WHAT TO PRODUCE: Each entry is to be retyped exactly as it stands.

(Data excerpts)

---+---

(* ===== verification/BlockSafety.v ===== *)
(** Safety of the block cache worker: how a block gets the status [blk_signed],
    which blocks are served, how the counters move, and that what is accepted
    from a response is a chain.

    The definitions are those of BlockStore, BlockVerify and BlockWorker; a
    [run] is a sequence of their steps as [routine_2] performs them, and
    [round_run] shows that a round is such a run. *)

From Stdlib Require Import String.
From S2P Require Import Prelude Text Hex Endian Compress Json BlockInfo BlockStore BlockVerify BlockWorker.
Open Scope Z_scope.

(** What the block format promises: hashes are SHA-256 digests. *)
Class TorrentLaws `(L : TorrentLib) : Prop := {
  block_hash_size d v b : parseBlockDump d v = Ok (ABlock b) ->
    length (hash (header b)) = 32%nat /\ length (prevHash (header b)) = 32%nat;
  sign_hash_size d v b : parseBlockDump d v = Ok (ASignBlock b) ->
    length (sbh_prevHash (sb_header b)) = 32%nat
}.

Abbreviation u64_ok n := (0 <= n <= UINT64_MAX).

(** ** Statuses *)

Definition signed (c : cache) (n : Z) : Prop :=
  exists e, look c (KData n) = Some e /\ at_nul e 0 = blk_signed.

(** [c'] has no signed block that [c] did not have, except those in [S]. *)
Definition adds (c c' : cache) (S : Z -> Prop) : Prop :=
  forall m, u64_ok m -> signed c' m -> signed c m \/ S m.

Lemma adds_same c c' S : m_db c' = m_db c -> adds c c' S.
Proof. intros E m Hm (e & He & Hs). left. exists e. unfold look in *. by rewrite <- E. Qed.

Lemma adds_trans c c1 c2 (S1 S2 S : Z -> Prop) :
  adds c c1 S1 -> adds c1 c2 S2 -> (forall m, S1 m \/ S2 m -> S m) -> adds c c2 S.
Proof.
  intros H1 H2 HS m Hm Hs. destruct (H2 m Hm Hs) as [Hs1|?]; [|eauto].
  destruct (H1 m Hm Hs1); eauto.
Qed.

Lemma adds_weaken c c' (S S' : Z -> Prop) : adds c c' S -> (forall m, S m -> S' m) -> adds c c' S'.
Proof. intros H1 HS m Hm Hs. destruct (H1 m Hm Hs); eauto. Qed.

Lemma u64_range z : u64_ok (u64 z).
Proof. pose proof (wrap_range 64 z). unfold UINT64_MAX. lia. Qed.
#[export] Hint Resolve u64_range : fullnode.

Section Puts.
Context {put_ok : nat -> bool}.

Lemma adds_Put c k v :
  valid_key k -> adds c (Put put_ok c (enc k) v).2 (fun m => k = KData m /\ at_nul v 0 = blk_signed).
Proof.
  intros Hk m Hm (e & He & Hs). destruct (Put put_ok c (enc k) v) as [b c'] eqn:E.
  cbn [snd] in He. rewrite (Put_look _ _ _ _ _ (KData m) E) in He by done.
  destruct (b && bool_decide (KData m = k)) eqn:Eb.
  - zbool. injection He as <-. by right.
  - left. by exists e.
Qed.

Lemma adds_save_extra_data c n e :
  u64_ok n -> adds c (save_extra_data put_ok c (to_string n) e).2 (fun m => m = n /\ at_nul e 0 = blk_signed).
Proof.
  intros Hn. rewrite save_extra_data_Put by done.
  eapply adds_weaken; [by apply adds_Put|]. by intros m [[= ->] ?].
Qed.

Lemma adds_save_extra_block c n e :
  u64_ok n -> adds c (save_extra_block put_ok c (to_string n) e).2 (fun _ => False).
Proof.
  intros Hn. rewrite save_extra_block_Put by done.
  eapply adds_weaken; [by apply adds_Put|]. by intros m [[=] ?].
Qed.

Lemma adds_update_number c n : adds c (update_number put_ok c n).2 (fun _ => False).
Proof.
  eapply adds_weaken; [by apply (adds_Put c KNext)|]. by intros m [[=] ?].
Qed.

---+---

TASK ANSWER:
(* ===== verification/BlockSafety.v ===== *)
(** Safety of the block cache worker: how a block gets the status [blk_signed],
    which blocks are served, how the counters move, and that what is accepted
    from a response is a chain.

    The definitions are those of BlockStore, BlockVerify and BlockWorker; a
    [run] is a sequence of their steps as [routine_2] performs them, and
    [round_run] shows that a round is such a run. *)

From Stdlib Require Import String.
From S2P Require Import Prelude Text Hex Endian Compress Json BlockInfo BlockStore BlockVerify BlockWorker.
Open Scope Z_scope.

(** What the block format promises: hashes are SHA-256 digests. *)
Class TorrentLaws `(L : TorrentLib) : Prop := {
  block_hash_size d v b : parseBlockDump d v = Ok (ABlock b) ->
    length (hash (header b)) = 32%nat /\ length (prevHash (header b)) = 32%nat;
  sign_hash_size d v b : parseBlockDump d v = Ok (ASignBlock b) ->
    length (sbh_prevHash (sb_header b)) = 32%nat
}.

Abbreviation u64_ok n := (0 <= n <= UINT64_MAX).

(** ** Statuses *)

Definition signed (c : cache) (n : Z) : Prop :=
  exists e, look c (KData n) = Some e /\ at_nul e 0 = blk_signed.

(** [c'] has no signed block that [c] did not have, except those in [S]. *)
Definition adds (c c' : cache) (S : Z -> Prop) : Prop :=
  forall m, u64_ok m -> signed c' m -> signed c m \/ S m.

Lemma adds_same c c' S : m_db c' = m_db c -> adds c c' S.
Proof. intros E m Hm (e & He & Hs). left. exists e. unfold look in *. by rewrite <- E. Qed.

Lemma adds_trans c c1 c2 (S1 S2 S : Z -> Prop) :
  adds c c1 S1 -> adds c1 c2 S2 -> (forall m, S1 m \/ S2 m -> S m) -> adds c c2 S.
Proof.
  intros H1 H2 HS m Hm Hs. destruct (H2 m Hm Hs) as [Hs1|?]; [|eauto].
  destruct (H1 m Hm Hs1); eauto.
Qed.

Lemma adds_weaken c c' (S S' : Z -> Prop) : adds c c' S -> (forall m, S m -> S' m) -> adds c c' S'.
Proof. intros H1 HS m Hm Hs. destruct (H1 m Hm Hs); eauto. Qed.

Lemma u64_range z : u64_ok (u64 z).
Proof. pose proof (wrap_range 64 z). unfold UINT64_MAX. lia. Qed.
#[export] Hint Resolve u64_range : fullnode.

Section Puts.
Context {put_ok : nat -> bool}.

Lemma adds_Put c k v :
  valid_key k -> adds c (Put put_ok c (enc k) v).2 (fun m => k = KData m /\ at_nul v 0 = blk_signed).
Proof.
  intros Hk m Hm (e & He & Hs). destruct (Put put_ok c (enc k) v) as [b c'] eqn:E.
  cbn [snd] in He. rewrite (Put_look _ _ _ _ _ (KData m) E) in He by done.
  destruct (b && bool_decide (KData m = k)) eqn:Eb.
  - zbool. injection He as <-. by right.
  - left. by exists e.
Qed.

Lemma adds_save_extra_data c n e :
  u64_ok n -> adds c (save_extra_data put_ok c (to_string n) e).2 (fun m => m = n /\ at_nul e 0 = blk_signed).
Proof.
  intros Hn. rewrite save_extra_data_Put by done.
  eapply adds_weaken; [by apply adds_Put|]. by intros m [[= ->] ?].
Qed.

Lemma adds_save_extra_block c n e :
  u64_ok n -> adds c (save_extra_block put_ok c (to_string n) e).2 (fun _ => False).
Proof.
  intros Hn. rewrite save_extra_block_Put by done.
  eapply adds_weaken; [by apply adds_Put|]. by intros m [[=] ?].
Qed.

Lemma adds_update_number c n : adds c (update_number put_ok c n).2 (fun _ => False).
Proof.
  eapply adds_weaken; [by apply (adds_Put c KNext)|]. by intros m [[=] ?].
Qed.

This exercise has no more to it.